In one embodiment, the relative weights of words appearing in a particular document are reduced based on the recency of accessing/creating a document. For example, word X may have a weight of 100 in a global dictionary. The appearance of word X 20 times in document 1 may contribute 20 to the overall weight of the word in the global dictionary. However, document 1 may have been accessed four days earlier. In this case, document 1 may be becoming stale with respect to the current interests of the user. Accordingly, the method 200 may reduce the contributory factor of document 1 to the overall global dictionary weight for word X by 10% for each 24 hours that passes from the time of accessing document 1. Thus, 4 days later, the contribution of document 1 to the global dictionary score for word X may be only 10*.9*.9*.9*.9=6.561. The global dictionary, user actions, and recency information may be subsequently used by another iteration of the method 200 at step 220 in order to determine the most “important” words in a document. As such, words in a new document that are the same or related to words in other recently accessed documents will be given an even greater weight than those words related to words in other documents that are more “stale” and were accessed further in the past. It should be noted that any and all of the factors discussed herein that may affect the weight or score of a keyword may comprise the “modification” to the tf-idf algorithm described above.

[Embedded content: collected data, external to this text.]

Lemma subtree_at_node node : subtree_at (flatten_node_for_plan node).
Proof.
  assert (Hstep : ∀ n, Forall (λ n, subtree_at (flatten_node_for_plan n)) (children_of n) →
    subtree_at (flatten_node_for_plan n)).
  { intros n Hn fl k rest [|i] nd Hd Hi; rewrite flatten_children in Hi; simpl in Hi.
    - simplify_eq. rewrite Nat.add_0_r. eauto.
    - rewrite flatten_children in Hd. apply (drop_flatten _ _ [n]) in Hd.
      destruct (subtree_at_list _ Hn _ _ _ _ _ Hd Hi) as [rest' Hr]. exists rest'. rewrite <-Hr.
      f_equal. simpl. lia. }
  induction node using OIr_ind'; apply Hstep; simpl;
    [constructor|constructor|by apply Forall_singleton|done|done|].
  destruct (_ && _); [constructor|done].
Qed.

Lemma flatten_at ns : subtree_at (flatten_nodes_for_plan ns).
Proof. apply subtree_at_list, Forall_forall. intros n _. apply subtree_at_node. Qed.

Lemma children_at p k node :
  flatten_for_plan p !! k = Some node →
  Forall2 (λ c child, flatten_for_plan p !! c = Some child) (child_ids (children_of node) (S k)) (children_of node).
Proof.
  intros Hk. destruct (flatten_at (nodes p) (flatten_for_plan p) 0 [] k node) as [rest Hd]; [by rewrite app_nil_r|done|].
  rewrite flatten_children in Hd. apply (drop_flatten _ _ [node]) in Hd. rewrite Nat.add_0_l, Nat.add_1_r in Hd.
  eapply Forall2_impl; [by eapply sub_flatten_children|]. simpl. tauto.
Qed.

Lemma structural_children p k node :
  flatten_for_plan p !! k = Some node → ∀ c,
  edge c k Structural ∈ edges (plan p) ↔ c ∈ child_ids (children_of node) (S k).
Proof.
  intros Hk c. rewrite plan_tree_edges by done. rewrite links_structural. split.
  - intros [[? _]|(i & nd & Hi & He)]; [done|]. apply links_structural in He as [[= Heq] Hc].
    simpl in Heq. subst i. by simplify_eq.
  - intros Hc. right. exists k, node. split; [done|]. apply links_structural. auto.
Qed.

Lemma root_positions_lookup (rs : list nat) x :
  NoDup rs → root_positions rs !! x = fst <$> list_find (λ y, y = x) rs.
Proof.
  unfold root_positions. intros Hnd.
  assert (Hgen : ∀ k (m : gmap nat nat),
    foldl (λ m ir, <[ir.2 := ir.1]> m) m (imap (λ i r, (k + i, r)) rs) !! x =
    match list_find (λ y, y = x) rs with Some (i, _) => Some (k + i) | None => m !! x end).
  { induction rs as [|r rs IH]; intros k m; [done|]. rewrite imap_cons. cbn [foldl fst snd list_find].
    erewrite (imap_ext _ (λ i r, (S k + i, r)) rs) by (intros; simpl; f_equal; lia).
    apply NoDup_cons in Hnd as [Hni Hnd]. rewrite IH by done. case_decide as E.
    - subst x. rewrite (proj2 (list_find_None _ _)).
      + rewrite lookup_insert_eq, Nat.add_0_r. done.
      + apply Forall_forall. intros y Hy ->. done.
    - destruct (list_find _ rs) as [[i y]|]; simpl; [f_equal; lia|by rewrite lookup_insert_ne]. }
  specialize (Hgen 0 ∅). rewrite lookup_empty in Hgen.
  change (imap pair rs) with (imap (λ i r, (0 + i, r)) rs). rewrite Hgen. by destruct (list_find _ rs) as [[? ?]|].
Qed.

Lemma root_position (rs : list nat) i x : NoDup rs → rs !! i = Some x → root_positions rs !! x = Some i.
Proof.
  intros Hnd Hi. rewrite root_positions_lookup by done.
  assert (list_find (λ y, y = x) rs = Some (i, x)) as ->; [|done].
  apply list_find_Some. split_and!; [done|done|]. intros k y Hk Hlt ->.
  pose proof (NoDup_lookup _ _ _ _ Hnd Hi Hk). lia.
Qed.
(* ===== verification/PlanData.v ===== *)
(** * Data edges, exactly

    Which bindings each node of a plan reads, without the scope stack of the
    planner: a binding is visible at a node when it is complete before the node
    and every region around the binding is also around the node, and a name means
    its latest visible binding. *)

From S2P Require Import Prelude.
From S2P Require Import Utf8.
From S2P Require Import BackendCatalog.
From S2P Require Import Syntax.
From S2P Require Import Ir.
From S2P Require Import BashScan.
From S2P Require Import ExecutionPlan.
From S2P Require Import PlanTheorems.
From S2P Require Import PlanSchedules.
From S2P Require Import ScopeTheorems.
From stdpp Require Import options.

#[local] Open Scope nat_scope.

Section Data.
Context `{DG : !Digests, UT : !UnicodeTables}.
Context (fl : list OIr).
#[local] Set Default Proof Using "Type".

(** ** Visible bindings of the preorder [fl] *)

Definition store_at (name : str) (s : nat) : Prop := ∃ expr, fl !! s = Some (Store name expr).

Definition visible_at (k : nat) (name : str) (s : nat) : Prop :=
  store_at name s ∧ fin fl s ≤ k ∧ ∀ x, x < s → s < fin fl x → k < fin fl x.

Definition latest (V : nat → Prop) (s : nat) : Prop := V s ∧ ∀ s', V s' → s' ≤ s.

(** The quoted body that a binding holds, as the references it makes. *)
Definition quoted_at (x : nat) (r : References) : Prop :=
  ∃ name lang env attr backend body,
    fl !! x = Some (Store name (Exec lang env attr backend body)) ∧
    is_quote_interface backend = true ∧ r = fst (collect_exec_references body no_references).

(** The bindings that an instruction reads by itself. *)
Definition reads_binding (env : scope) (qr : gmap nat References) (node : OIr) (s : nat) : Prop :=
  match node with
  | Load name => env !! name = Some s
  | Invoke fn_name _ _ => fn_name = lit "scope" ∧ ∃ name, env !! name = Some s
  | Exec _ _ attr backend body =>
      execution backend = Shim ∧ (∃ name, env !! name = Some s ∧ receives env qr backend body name) ∨
      ∃ name, attr_capability_binding attr = Some name ∧ env !! name = Some s
  | Text _ | Store _ _ | NativeLeaf _ _ _ _ _ => False
  end.

(** Node [j] has exactly the data edges it should have. *)
Definition settled (es : list PlanEdge) (j : nat) : Prop :=
  ∃ node env qr, fl !! j = Some node ∧
    (∀ name s, env !! name = Some s ↔ latest (visible_at j name) s) ∧
    (∀ x r, qr !! x = Some r ↔ x < j ∧ quoted_at x r) ∧
    ∀ s, edge s j Data ∈ es ↔ reads_binding env qr node s.

(** ** Regions are nested *)

Context (Hnest : ∀ x y, x < y → y < fin fl x → fin fl y ≤ fin fl x).

(** The region that directly encloses position [k] ends at [L]. *)
Definition level (k L : nat) : Prop := ∀ x, x < k → k < fin fl x → L ≤ fin fl x.

Definition level_visible (k L : nat) (name : str) (s : nat) : Prop :=
  store_at name s ∧ fin fl s ≤ k ∧ ∀ x, x < s → s < fin fl x → L ≤ fin fl x.

Definition exact (stack : list scope) (k L : nat) : Prop :=
  ∀ name s, lookup_scope name stack = Some s ↔ latest (level_visible k L name) s.

Lemma latest_ext (V W : nat → Prop) s : (∀ x, V x ↔ W x) → latest V s ↔ latest W s.
Proof. intros H. unfold latest. setoid_rewrite H. done. Qed.

Lemma level_visible_at k L name s : level k L → k < L → level_visible k L name s ↔ visible_at k name s.
Proof.
  intros Hl Hk. unfold level_visible, visible_at. split; intros (H1 & H2 & H3); split_and!; try done;
    intros x Hx Hs; specialize (H3 x Hx Hs); [lia|]. apply Hl; [|done]. pose proof (fin_gt fl s). lia.
Qed.

Lemma store_size name s : store_at name s → S s < fin fl s.
Proof.
  intros [expr Hs]. unfold fin. rewrite Hs. unfold plan_size. rewrite flatten_children. cbn [length children_of].
  rewrite flatten_nodes_cons, length_app. pose proof (plan_size_pos expr). unfold plan_size in *. lia.
Qed.

Lemma level_enter k L : level k L → S k < fin fl k → level (S k) (fin fl k).
Proof using Hnest.
  intros Hl Hk x Hx Hf. destruct (decide (x = k)) as [->|]; [done|]. apply Hnest; lia.
Qed.

Lemma level_next k L : level k L → fin fl k < L → level (fin fl k) L.
Proof using Hnest.
  intros Hl Hk x Hx Hf. pose proof (fin_gt fl k).
  destruct (lt_eq_lt_dec x k) as [[?| ->]|?]; [apply Hl; lia|lia|].
  assert (fin fl x ≤ fin fl k) by (apply Hnest; lia). lia.
Qed.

Also at step 240, the method 200 further processes the aggregated keywords (e.g., as maintained in the global dictionary) and their associated weights to infer a plurality of subjects, or topics, of interest to the user. In particular, the method 200 may determine one or more topics or themes that, in part, define the user profile that is being created or modified. For example, the global dictionary may include the keywords X and Y. The method 200 may determine that these two words are related (and therefore should be grouped into a same topic). This information may be extracted, directly from the electronic information in the source documents used by the method 200 to create the user profile, or this information may be part of a previously created knowledge base. Thus, the association between words may, in one embodiment be based upon the co-association of the words in documents created and used directly by the user. This information may also inform the tf-idf algorithm used in a subsequent iteration of step 220. However, the association between words may be based upon co-location in documents that are not directly related to the user. In one embodiment, the method 200 may use a knowledge-base of word associations created using numerous public documents (such as Wikipedia®) as a basis for determining the word associations. For instance, a knowledge base may be used to augment and categorize the knowledge obtained by the method through harvesting and processing the source document(s). In particular, the method 200 may search through the knowledge base (e.g., Wikipedia articles) related to the semantic information extracted, and gather key words or related concepts from these articles. The method 200 may further fetch categories in the knowledge base articles (e.g., categories at the bottom of a typical Wikipedia page) to help augment the knowledge regarding associations between words, and to assist (in step 240) in classifying the words in the global dictionary into topics and in classifying the harvested documents into the created topics.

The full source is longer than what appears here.